### Problem
Every line containing "characters" should be identified and copied from the data below.

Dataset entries
Lemma raised_by_singleton (m x : TranscriptMethod) :
  raised_by [m] x
  = (if decide (x = m /\ is_Some (raised (out m))) then 1 else 0).
Proof.
  unfold failures_of.
  repeat case_decide; try lia; exfalso;
    rewrite ?list_elem_of_singleton in *; intuition (subst; eauto).
Qed.

Lemma try_methods_stats (todo : list TranscriptMethod) :
  NoDup todo ->
  forall (e : t) (last_error : option string) (calls0 : list TranscriptMethod),
  exists new : list TranscriptMethod,
    (loop todo e last_error calls0).2 = (calls0 ++ new)%list
    /\ (forall x, x ∈ new -> x ∈ todo)
    /\ let res := (loop todo e last_error calls0).1.1 in
       let st := stats e in
       let st' := stats (loop todo e last_error calls0).1.2 in
       total_requests st' = total_requests st
       /\ successful_extractions st'
          = successful_extractions st
            + (match res with Returned _ => 1 | Ended _ => 0 end)
       /\ (forall x, counter (error_counts st') x
                     = counter (error_counts st) x + raised_by new x)
       /\ (forall x, counter (method_usage st') x
                     = counter (method_usage st) x + returned_by res x)
       /\ (use_vpn_rotation = false ->
           vpn_rotator (loop todo e last_error calls0).1.2 = vpn_rotator e).
Proof.
  induction todo as [| m todo IH]; intros Hnd e le c0.
  - exists []. simpl. rewrite app_nil_r.
    split_and!; try done; try lia; intros x; simpl; try lia.
    unfold failures_of. rewrite decide_False; [lia |].
    intros [H _]. by inversion H.
  - apply NoDup_cons in Hnd as [Hm Hnd]. specialize (IH Hnd).
    simpl. destruct (enabled m) eqn:Hen; simpl.
    2:{ destruct (IH e le c0) as (new & Hc & Hsub & Hst).
        exists new. split; [done |]. split; [| exact Hst].
        intros x Hx. apply elem_of_cons. right. by apply Hsub. }
    set (e1 := if use_vpn_rotation then _ else e).
    assert (He1 : stats e1 = stats e) by (subst e1; by destruct use_vpn_rotation).
    assert (Hr1 : use_vpn_rotation = false -> vpn_rotator e1 = vpn_rotator e).
    { intros H. subst e1. by rewrite H. }
    assert (Hstep : forall (e' : t) (le' : option string),
              total_requests (stats e') = total_requests (stats e) ->
              successful_extractions (stats e')
              = successful_extractions (stats e) ->
              method_usage (stats e') = method_usage (stats e) ->
              (forall x, counter (error_counts (stats e')) x
                         = counter (error_counts (stats e)) x
                           + (if decide (x = m /\ is_Some (raised (out m)))
                              then 1 else 0)) ->
              (use_vpn_rotation = false -> vpn_rotator e' = vpn_rotator e) ->
              exists new : list TranscriptMethod,
                (loop todo e' le' (c0 ++ [m])%list).2 = (c0 ++ new)%list
                /\ (forall x, x ∈ new -> x ∈ m :: todo)
                /\ let res := (loop todo e' le' (c0 ++ [m])%list).1.1 in
                   let st := stats e in
                   let st' := stats (loop todo e' le' (c0 ++ [m])%list).1.2 in
                   total_requests st' = total_requests st
                   /\ successful_extractions st'
                      = successful_extractions st
                        + (match res with Returned _ => 1 | Ended _ => 0 end)
                   /\ (forall x, counter (error_counts st') x
                                 = counter (error_counts st) x + raised_by new x)
                   /\ (forall x, counter (method_usage st') x
                                 = counter (method_usage st) x
                                   + returned_by res x)
                   /\ (use_vpn_rotation = false ->
                       vpn_rotator (loop todo e' le' (c0 ++ [m])%list).1.2
                       = vpn_rotator e)).
    { intros e' le' Ht Hs Hu Herr Hrot.
      destruct (IH e' le' (c0 ++ [m])%list)
        as (new & Hc & Hsub & Ht' & Hs' & Herr' & Hu' & Hrot').
      exists (m :: new). split; [by rewrite Hc, <- app_assoc |].
      split.
      { intros x Hx. apply elem_of_cons in Hx as [-> | Hx];
          apply elem_of_cons; [by left | right; by apply Hsub]. }
      cbv zeta. split_and!.
      - congruence.
      - by rewrite Hs', Hs.
      - intros x. rewrite Herr', Herr.
        assert (Hnew : m ∉ new) by (intros H; by apply Hsub in H).
        rewrite (raised_by_cons m new x Hnew). lia.
      - intros x. by rewrite Hu', Hu.
      - intros Hv. by rewrite (Hrot' Hv), (Hrot Hv). }
    destruct (out m) as [msg | [result |]] eqn:Ha.
    + destruct use_fallback_methods eqn:Hfb; simpl.
      * apply Hstep; simpl; rewrite ?He1; try done.
        intros x. rewrite counter_incr.
        repeat case_decide; try lia; exfalso; intuition (subst; eauto).
      * exists [m]. simpl. rewrite He1. split_and!; try done.
        -- intros x Hx. apply list_elem_of_singleton in Hx as ->.
           apply elem_of_cons. by left.
        -- lia.
        -- intros x. rewrite counter_incr, raised_by_singleton, Ha.
           repeat case_decide; try lia; exfalso; intuition (subst; eauto).
        -- intros x. lia.
    + destruct (ar_segments result) as [| s segs] eqn:Hsegs.
      * apply Hstep; simpl; rewrite ?He1; try done.
        intros x. rewrite decide_False; [lia |]. intros [_ [? [=]]].
      * exists [m]. simpl. rewrite He1. split_and!; try done.
        -- intros x Hx. apply list_elem_of_singleton in Hx as ->.
           apply elem_of_cons. by left.
        -- intros x. rewrite raised_by_singleton, Ha.
           rewrite decide_False; [lia |]. intros [_ [? [=]]].
        -- intros x. rewrite counter_incr.
           repeat case_decide; try lia; congruence.
    + apply Hstep; simpl; rewrite ?He1; try done.
      intros x. rewrite decide_False; [lia |]. intros [_ [? [=]]].
Qed.

(** The bookkeeping of one [extract_transcript] call: one more request;
    one more successful extraction exactly when the response is a
    success; for every method, one more error exactly when it was invoked
    and raised, and one more use exactly when it produced the response;
    and without rotation the rotator is left alone. *)
Theorem extract_transcript_stats (e : t) :
  let '(response, e', calls) :=
    extract_transcript settings adapters e video_id (Some languages)
      use_fallback_methods use_vpn_rotation now processing_time in
  let st := stats e in
  let st' := stats e' in
  total_requests st' = total_requests st + 1
  /\ successful_extractions st'
     = successful_extractions st + (if success response then 1 else 0)
  /\ (forall x, counter (error_counts st') x
                = counter (error_counts st) x
                  + failures_of (fun m => out m) calls x)
  /\ (forall x, counter (method_usage st') x
                = counter (method_usage st) x
                  + (if decide (method_used response = Some x) then 1 else 0))
  /\ (use_vpn_rotation = false -> vpn_rotator e' = vpn_rotator e).
Proof.
  unfold extract_transcript.
  change (default ["en"; "hi"; "mr"] (Some languages)) with languages.
  match goal with
  | |- context [try_methods _ _ ?todo ?e1 _ _ _ _ _ _ ?le ?c0] =>
      destruct (try_methods_stats todo NoDup_methods e1 le c0)
        as (new & Hc & _ & Ht & Hs & Herr & Hu & Hrot);
      pose proof (try_methods_outcome settings adapters video_id languages
                    use_fallback_methods use_vpn_rotation now processing_time
                    todo e1 le c0) as (new' & _ & _ & Hout);
      destruct (try_methods settings adapters todo e1 video_id languages
                  use_fallback_methods use_vpn_rotation now processing_time
                  le c0) as [[res e'] calls]
  end.
  cbn [fst snd stats total_requests successful_extractions error_counts
       method_usage vpn_rotator] in *.
  subst calls.
  destruct res as [response | le'].
  - destruct Hout as (pre & k & r & _ & _ & _ & _ & _ & ->).
    cbn [success success_response]. by split_and!.
  - cbn [success method_used returned_by] in *. by split_and!.
Qed.

End ExtractorStats.

(** ** More on the utilities *)

Section UtilsFacts.

Import Utils.

Lemma string_app_empty_r (s : string) : s +:+ "" = s.
Proof.
  induction s as [| c s IH]; [done |].
  change (String c (s +:+ "") = String c s). by rewrite IH.
Qed.

Lemma match_id_chars_spec (n : nat) :
  forall s rest,
    match_id_chars n s = Some rest
    <-> exists core,
          s = core +:+ rest
          /\ String.length core = n
          /\ forallb is_id_char (list_ascii_of_string core) = true.
Proof.
  induction n as [| n IH]; intros s rest; simpl.
  - split.
    + intros [= ->]. by exists "".
    + intros (core & -> & Hlen & _). by destruct core.
  - destruct s as [| c s].
    + split; [done |]. intros (core & Hs & Hlen & _).
      destruct core; [done |]. discriminate.
    + destruct (is_id_char c) eqn:Hc.
      * rewrite IH. split.
        -- intros (core & -> & Hlen & Hall).
           exists (String c core). simpl. rewrite Hc, Hall, Hlen. done.
        -- intros (core & Hs & Hlen & Hall).
           destruct core as [| c' core]; [done |].
           simpl in *. injection Hs as -> ->. injection Hlen as Hlen.
           rewrite Hc in Hall. by exists core.
      * split; [done |]. intros (core & Hs & Hlen & Hall).
        destruct core as [| c' core]; [done |].
        simpl in *. injection Hs as -> ->. by rewrite Hc in Hall.
Qed.

(** [validate_video_id] accepts exactly the texts made of 11 characters
    from letters, digits, underscore and hyphen, and those 11 characters
    followed by one newline (which [$] lets through). *)
Theorem validate_video_id_spec (video_id : string) :
  validate_video_id video_id = true
  <-> exists core,
        String.length core = 11%nat
        /\ forallb is_id_char (list_ascii_of_string core) = true
        /\ (video_id = core \/ video_id = core +:+ String "010"%char "").
Proof.
  unfold validate_video_id. split.
  - case_decide as He; [done |].
    destruct (match_id_chars 11 video_id) as [rest |] eqn:Hm; [| done].
    apply match_id_chars_spec in Hm as (core & -> & Hlen & Hall).
    unfold at_end. intros Hend. exists core. split_and!; try done.
    repeat case_decide; subst; try done.
    + left. apply string_app_empty_r.
    + by right.
  - intros (core & Hlen & Hall & Hs).
    assert (Hne : video_id <> "").
    { intros ->. destruct Hs as [<- | Hs]; [done |]. by destruct core. }
    rewrite decide_False by done.
    assert (Hm : exists rest, match_id_chars 11 video_id = Some rest
                              /\ at_end rest = true).
    { destruct Hs as [-> | ->].
      - exists "". split; [| done]. apply match_id_chars_spec.
        exists core. split_and!; try done.
        by rewrite string_app_empty_r.
      - exists (String "010"%char ""). split; [| done].
        apply match_id_chars_spec. by exists core. }
    destruct Hm as (rest & -> & Hend). exact Hend.
Qed.

(** The identifiers the orchestrator is used with pass, and so does one
    with a newline behind it; a shorter one and one with a blank do not. *)
Example validate_video_id_samples :
  validate_video_id "abc12345678" = true
  /\ validate_video_id "dQw4w9WgXcQ" = true
  /\ validate_video_id ("abc12345678" +:+ String "010"%char "") = true
  /\ validate_video_id "abc1234567" = false
  /\ validate_video_id "abc 2345678" = false
  /\ validate_video_id "" = false.
Proof. vm_compute. done. Qed.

### Response box
(** [validate_video_id] accepts exactly the texts made of 11 characters
    from letters, digits, underscore and hyphen, and those 11 characters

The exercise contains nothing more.